#### Directions:
Read the data below line by line and copy each one with "lambda" in it.

*** Opening Supplied records ***

(* ===== verification/Deadlock.v ===== *)
(** * Deadlock detection

    crates/axiomdb-lock/src/deadlock.rs and txn_locks.rs: the wait-for map, Brent's
    cycle search over it, the choice of a victim, and the per-transaction list of held
    locks. *)

From S2P Require Import Prelude.

(** ** Lock references (txn_locks.rs) *)

Inductive LockRef : Type :=
| RefRecord (page_id slot_id : Z)
| RefTable (table_id : Z).

#[export] Instance LockRef_eq_dec : EqDecision LockRef.
Proof. solve_decision. Defined.

Record TxnLockTracker : Type := mkTracker { tr_txn_id : Z; tr_held : list LockRef }.

Definition tracker_new (txn_id : Z) : TxnLockTracker := mkTracker txn_id [].
Definition tracker_track (t : TxnLockTracker) (r : LockRef) : TxnLockTracker :=
  mkTracker (tr_txn_id t) (tr_held t ++ [r]).
Definition tracker_drain (t : TxnLockTracker) : TxnLockTracker * list LockRef :=
  (mkTracker (tr_txn_id t) [], tr_held t).

(** ** The wait-for graph *)

(** [wait_started] is an instant in nanoseconds of the monotonic clock. *)
Record WaitEdge : Type := mkEdge {
  blocking_txn : Z;
  we_lock_ref : LockRef;
  wait_started : Z;
  undo_count : Z
}.

Abbreviation WaitForMap := (gmap Z WaitEdge).

(** ** Brent's algorithm *)

Record BrentState : Type := mkBrent {
  tortoise : Z;
  hare : Z;
  power : Z;
  lambda : Z
}.

(** One iteration of the first [loop]: [inr (Some hare)] is its [break],
    [inr None] a [return None]. *)
Definition brent_step (start : Z) (wait_for : WaitForMap) (s : BrentState)
    : BrentState + option Z :=
  match wait_for !! hare s with
  | None => inr None
  | Some edge =>
      let hare := blocking_txn edge in
      if hare =? tortoise s then inr (Some hare)
      else if bool_decide (wait_for !! hare = None) && negb (hare =? start) then inr None
      else
        let lambda := lambda s + 1 in
        let s' := if lambda =? power s
                  then mkBrent hare hare (wrap64 (power s ≪ 1)) 0
                  else mkBrent (tortoise s) hare (power s) lambda in
        if 1 ≪ 20 <? power s' then inr None else inl s'
  end.

(** One iteration of the second [loop], collecting the members. *)
Definition collect_step (hare : Z) (wait_for : WaitForMap) (s : list Z * Z)
    : (list Z * Z) + option (list Z) :=
  let '(cycle, current) := s in
  let cycle := cycle ++ [current] in
  match wait_for !! current with
  | None => inr None
  | Some edge =>
      let current := blocking_txn edge in
      if current =? hare then inr (Some cycle)
      else if 10000 <? zlen cycle then inr None
      else inl (cycle, current)
  end.

(** [None] if the code returns [None]; the loops are run with fuel [2 ^ 22] and
    [2 ^ 14], which [detect_cycle_terminates] shows to be enough. *)
Definition detect_cycle (start : Z) (wait_for : WaitForMap) : option (list Z) :=
  match loop_pow 22 (brent_step start wait_for) (mkBrent start start 1 0) with
  | inr (Some hare) =>
      match loop_pow 14 (collect_step hare wait_for) ([], hare) with
      | inr r => r
      | inl _ => None
      end
  | inr None => None
  | inl _ => None
  end.

(** ** Victim selection *)

Definition victim_score (now : Z) (wait_for : WaitForMap) (txn_id : Z) : Z :=
  match wait_for !! txn_id with
  | Some edge =>
      let undo_weight := saturating_mul64 (undo_count edge) 1000 in
      let wait_ms := wrap64 (Z.max 0 (now - wait_started edge) / 1000000) in
      saturating_add64 undo_weight wait_ms
  | None => U64_MAX
  end.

*** Closing Supplied records ***

#### Result for this exercise:
  lambda : Z
        let lambda := lambda s + 1 in
        let s' := if lambda =? power s
                  else mkBrent (tortoise s) hare (power s) lambda in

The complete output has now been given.